● **Your task**: Every entry below needs to be repeated exactly.
Segment Start: Entries supplied
(** The members of a body that are read, besides its shape: they name the
    actor, the request and the resource, and say what is switched. *)
Definition IDENTIFYING : list string :=
  ["requested_by"; "actor"; "request_id"; "operation_id"; "id"; "upstream_model_id"].

Definition same_identity (v w : Value) : Prop :=
  (forall key, key ∈ IDENTIFYING -> get v key ≫= as_str = get w key ≫= as_str)
  /\ get v "enabled" ≫= as_bool = get w "enabled" ≫= as_bool.

(** C25. Of the values of a request the audit keeps the few that identify it:
    two requests of the same method to the same path with the same headers and
    request id, which ended alike (the same result, error code and error message), whose
    bodies have the same field names and the same types outside of sensitive
    fields, name the same actor, request and resource, and agree on the boolean
    [enabled] (by which an action is called enable or disable), leave the same
    audit row whatever else they carry.  So neither a credential nor a prompt nor
    any other text, number, list or boolean of a body, and nothing at all of what
    is under a sensitive field name, ends up in the row or influences it. *)
Theorem audit_rows_keep_no_value uuid method path headers v w result error_code error_message :
  erase v = erase w -> same_identity v w ->
  audit_insert (context_from_request uuid method path headers (Some v)) result error_code error_message
  = audit_insert (context_from_request uuid method path headers (Some w)) result error_code error_message.
Proof.
  intros He [Hid Hen].
  assert (forall key, key ∈ IDENTIFYING -> payload_text (Some v) key = payload_text (Some w) key) as Ht
    by (intros key Hkey; by apply Hid).
  assert (forall r, resource_id_from_payload r (Some v) = resource_id_from_payload r (Some w)) as Hr.
  { intros r. unfold resource_id_from_payload. destruct (r =?s "source_model"); apply Ht; unfold IDENTIFYING; set_solver. }
  assert (forall m p, classify_path m p (Some v) = classify_path m p (Some w)) as Hc.
  { intros m p. unfold classify_path, action_of, enabled_action. cbn [mbind option_bind]. by rewrite Hen. }
  f_equal. unfold context_from_request. rewrite Hc. destruct (classify_path method path (Some w)) as [[action rt] id].
  rewrite Hr, !(Ht "requested_by"), !(Ht "actor"), !(Ht "request_id"), !(Ht "operation_id")
    by (unfold IDENTIFYING; set_solver).
  by rewrite <- (summarize_erase v), He, summarize_erase.
Qed.

(** ** Rows fit the table *)

Lemma trim_start_suffix s : exists pre, s = pre +:+ trim_start s.
Proof.
  enough (forall n s, (String.length s <= n)%nat -> exists pre, s = pre +:+ trim_start s) as H by by eapply H.
  clear s. intros n. induction n as [|n IH]; intros s Hn.
  { destruct s; [by exists ""|cbn in Hn; lia]. }
  destruct s as [|a s]; [by exists ""|]. cbn [trim_start]. cbn in Hn. destruct (ws1 a).
  { destruct (IH s) as [pre Hp]; [lia|]. exists (String a pre). by rewrite Hp at 1. }
  destruct s as [|b s]; [by exists ""|]. cbn in Hn. destruct (ws2 a b).
  { destruct (IH s) as [pre Hp]; [lia|]. exists (String a (String b pre)). by rewrite Hp at 1. }
  destruct s as [|c s]; [by exists ""|]. cbn in Hn. destruct (ws3 a b c); [|by exists ""].
  destruct (IH s) as [pre Hp]; [lia|]. exists (String a (String b (String c pre))). by rewrite Hp at 1.
Qed.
Segment End: Entries supplied
● **Answer to the exercise**:
(** The members of a body that are read, besides its shape: they name the
    actor, the request and the resource, and say what is switched. *)
Definition IDENTIFYING : list string :=
  ["requested_by"; "actor"; "request_id"; "operation_id"; "id"; "upstream_model_id"].

Definition same_identity (v w : Value) : Prop :=
  (forall key, key ∈ IDENTIFYING -> get v key ≫= as_str = get w key ≫= as_str)
  /\ get v "enabled" ≫= as_bool = get w "enabled" ≫= as_bool.

(** C25. Of the values of a request the audit keeps the few that identify it:
    two requests of the same method to the same path with the same headers and
    request id, which ended alike (the same result, error code and error message), whose
    bodies have the same field names and the same types outside of sensitive
    fields, name the same actor, request and resource, and agree on the boolean
    [enabled] (by which an action is called enable or disable), leave the same
    audit row whatever else they carry.  So neither a credential nor a prompt nor
    any other text, number, list or boolean of a body, and nothing at all of what
    is under a sensitive field name, ends up in the row or influences it. *)
Theorem audit_rows_keep_no_value uuid method path headers v w result error_code error_message :
  erase v = erase w -> same_identity v w ->
  audit_insert (context_from_request uuid method path headers (Some v)) result error_code error_message
  = audit_insert (context_from_request uuid method path headers (Some w)) result error_code error_message.
Proof.
  intros He [Hid Hen].
  assert (forall key, key ∈ IDENTIFYING -> payload_text (Some v) key = payload_text (Some w) key) as Ht
    by (intros key Hkey; by apply Hid).
  assert (forall r, resource_id_from_payload r (Some v) = resource_id_from_payload r (Some w)) as Hr.
  { intros r. unfold resource_id_from_payload. destruct (r =?s "source_model"); apply Ht; unfold IDENTIFYING; set_solver. }
  assert (forall m p, classify_path m p (Some v) = classify_path m p (Some w)) as Hc.
  { intros m p. unfold classify_path, action_of, enabled_action. cbn [mbind option_bind]. by rewrite Hen. }
  f_equal. unfold context_from_request. rewrite Hc. destruct (classify_path method path (Some w)) as [[action rt] id].
  rewrite Hr, !(Ht "requested_by"), !(Ht "actor"), !(Ht "request_id"), !(Ht "operation_id")
    by (unfold IDENTIFYING; set_solver).
  by rewrite <- (summarize_erase v), He, summarize_erase.
Qed.

(** ** Rows fit the table *)

Lemma trim_start_suffix s : exists pre, s = pre +:+ trim_start s.
Proof.
  enough (forall n s, (String.length s <= n)%nat -> exists pre, s = pre +:+ trim_start s) as H by by eapply H.
  clear s. intros n. induction n as [|n IH]; intros s Hn.
  { destruct s; [by exists ""|cbn in Hn; lia]. }
  destruct s as [|a s]; [by exists ""|]. cbn [trim_start]. cbn in Hn. destruct (ws1 a).
  { destruct (IH s) as [pre Hp]; [lia|]. exists (String a pre). by rewrite Hp at 1. }
  destruct s as [|b s]; [by exists ""|]. cbn in Hn. destruct (ws2 a b).
  { destruct (IH s) as [pre Hp]; [lia|]. exists (String a (String b pre)). by rewrite Hp at 1. }
  destruct s as [|c s]; [by exists ""|]. cbn in Hn. destruct (ws3 a b c); [|by exists ""].
  destruct (IH s) as [pre Hp]; [lia|]. exists (String a (String b (String c pre))). by rewrite Hp at 1.
Qed.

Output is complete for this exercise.